WORK TASK:
Copy out every line holding the string "split" from the records below.

(Stored data)
=-=-=-=-=

(** * Tool-calling chat route: a shallow embedding and its properties

    The development follows the three TypeScript modules of the chat
    backend:

    - [lib/serper.ts]        the search gateway ([SerperClient]),
    - [lib/webSearchTool.ts] the search tool adapter ([runWebSearch]),
    - [app/api/chat/route.ts] the two-phase orchestrator ([POST]) and its
      server-sent-event encoder,

    and, around them, the forwarding route that has no tool loop and the
    two versions of the chat panel [LocalChatPanel], the clients of the
    routes: the one that reads the event stream (with its history of
    chats) and the one that reads a JSON answer.

    Modelling conventions.

    - A JavaScript string is a [string]; every [ascii] stands for one code
      unit (the model keeps the code units below 256).  [.length] is
      [String.length], [+] is [++].
    - The values the code reads from JSON are held in records that follow
      the TypeScript interfaces of the source ([ToolCall], [WebSearchArgs],
      [UpstreamMessage]); a field is an [option] wherever the code guards
      the read with [?.], [??], [Array.isArray] or a truthiness test.
    - Numbers are the integer-valued ones, as [Z] (HTTP statuses as [N]).
    - An awaited promise of the environment is a [settled] value.  An
      [async] function is a computation in the monad [M]: it threads the
      list of outbound calls made so far and ends fulfilled or rejected.
    - The environment of a turn is a [World]: what the inference backend
      and the search provider answer to each call, given the calls made
      before it, and what [JSON.parse] makes of the arguments of a tool
      call.  The properties hold for every environment.
    - The state of a panel is a record with one field for each
      [useState]; a handler is a function on it, run from the event to its
      end, given what the environment gives ([crypto.randomUUID], the
      clock, [fetch], [JSON.parse]).  The rendering is not modelled, nor
      are the two effects that keep the state in [localStorage].
    - The timeout of a [SerperClient] is taken to be a delay that
      [AbortSignal.timeout] accepts ([delay_accepted]): a run of [search]
      is the run for such a client.  For another client the signal is
      refused before the request is made.
    - [console.log] lines are not modelled.

    The file has the model first (one module for each source module), then
    the vocabulary of the properties, the scenarios used as examples, the
    lemmas on the runs of the code, the claims C1 to C10, and further
    properties of the code, X1 to X26. *)

From Stdlib Require Import ZArith NArith List String Ascii Bool Lia.
From Stdlib Require Import DecimalString.
Import ListNotations.
Lemma freightsummary_row vi f :
  In f (freightsummary_cte vi) ->
  let G := freight_of (freightsummary.vendorNumber f) vi in
  G <> []
  /\ freightsummary.freight_cost f = SUM (map vendor_invoice.Freight G).
Proof.
  unfold freightsummary_cte, group_by. rewrite map_map.
  intros H. apply in_map_iff in H as (f0 & <- & H). simpl.
  apply first_seen_incl in H. split; [|reflexivity].
  intros E.
  assert (I : In f0 (freight_of (vendor_invoice.VendorNumber f0) vi)).
  { apply filter_In. split; [exact H|]. apply Z.eqb_refl. }
  rewrite E in I. destruct I.
Qed.

Lemma freightsummary_has vi v :
  freight_of v vi <> [] ->
  exists f, In f (freightsummary_cte vi) /\ freightsummary.vendorNumber f = v.
Proof.
  intros N. destruct (freight_of v vi) as [|x t] eqn:E; [congruence|].
  assert (Hx : In x (freight_of v vi)) by (rewrite E; now left).
  apply filter_In in Hx as (Hx & K). apply Z.eqb_eq in K.
  assert (M : In v (map freightsummary.vendorNumber (freightsummary_cte vi))).
  { unfold freightsummary_cte, group_by. rewrite !map_map. simpl.
    apply (first_seen_keys _ _ Z.eqb_eq).
    rewrite <- K. now apply in_map. }
  apply in_map_iff in M as (f & <- & Hf). eauto.
Qed.

(** The joined row behind each row of the result set. *)
Lemma row_origin ps pps ss vi r :
  In r (sql_query ps pps ss vi) ->
  exists p pp,
    In p ps /\ In pp pps
    /\ purchase_prices.Brand pp = purchases.Brand p
    /\ 0 < purchases.PurchasePrice p
    /\ row_key r = key3 p
    /\ purchase_summary.PurchasePrice (row_p r) = purchases.PurchasePrice p
    /\ purchase_summary.description (row_p r) = purchases.description p
    /\ purchase_summary.Volume (row_p r) = purchase_prices.Volume pp
    /\ purchase_summary.actual_price (row_p r) = purchase_prices.Price pp.
Proof.
  intros H. apply sql_query_row_p, purchase_summary_In in H
    as (p & pp & H & E).
  apply purchase_rows_In in H as (Hp & Hpp & Eb & Hq).
  exists p, pp. unfold row_key. rewrite E. simpl. repeat split; auto.
Qed.

Lemma existsb_brand pps b :
  existsb (fun pp => (purchase_prices.Brand pp =? b)%Z) pps
  = match filter (fun pp => (b =? purchase_prices.Brand pp)%Z) pps with
    | [] => false
    | _ => true
    end.
Proof.
  induction pps as [|pp t IH]; simpl; [reflexivity|].
  rewrite (Z.eqb_sym b). destruct (purchase_prices.Brand pp =? b)%Z;
    simpl; auto.
Qed.

(** With one price reference per brand at most, the join keeps each
    qualifying purchase row once. *)
Lemma purchase_rows_fst ps pps :
  NoDup (map purchase_prices.Brand pps) ->
  map fst (purchase_rows ps pps) = filter (qualifies_b pps) ps.
Proof.
  intros N. unfold purchase_rows, inner_join.
  induction ps as [|p t IH]; [reflexivity|].
  cbn [flat_map filter]. rewrite filter_app, map_app, IH.
  unfold qualifies_b at 2. rewrite existsb_brand.
  assert (U : (List.length
                 (filter (fun pp => (purchases.Brand p
                                     =? purchase_prices.Brand pp)%Z) pps)
               <= 1)%nat).
  { apply (filter_unique purchase_prices.Brand); [exact N|].
    intros a b. rewrite !Z.eqb_eq. congruence. }
  destruct (filter _ pps) as [|pp [|pp' m]]; simpl in *;
    [| |lia].
  - rewrite andb_false_r. reflexivity.
  - rewrite andb_true_r.
    destruct (Qlt_bool 0 (purchases.PurchasePrice p)); reflexivity.
Qed.

Lemma map_fst_filter (A B : Type) (f : A -> bool) (l : list (A * B)) :
  map fst (filter (fun y => f (fst y)) l) = filter f (map fst l).
Proof.
  induction l as [|[a b] t IH]; simpl; [reflexivity|].
  destruct (f a); simpl; now rewrite IH.
Qed.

=-=-=-=-=

EXERCISE SOLUTION:
  apply first_seen_incl in H. split; [|reflexivity].
  { apply filter_In. split; [exact H|]. apply Z.eqb_refl. }
  exists p, pp. unfold row_key. rewrite E. simpl. repeat split; auto.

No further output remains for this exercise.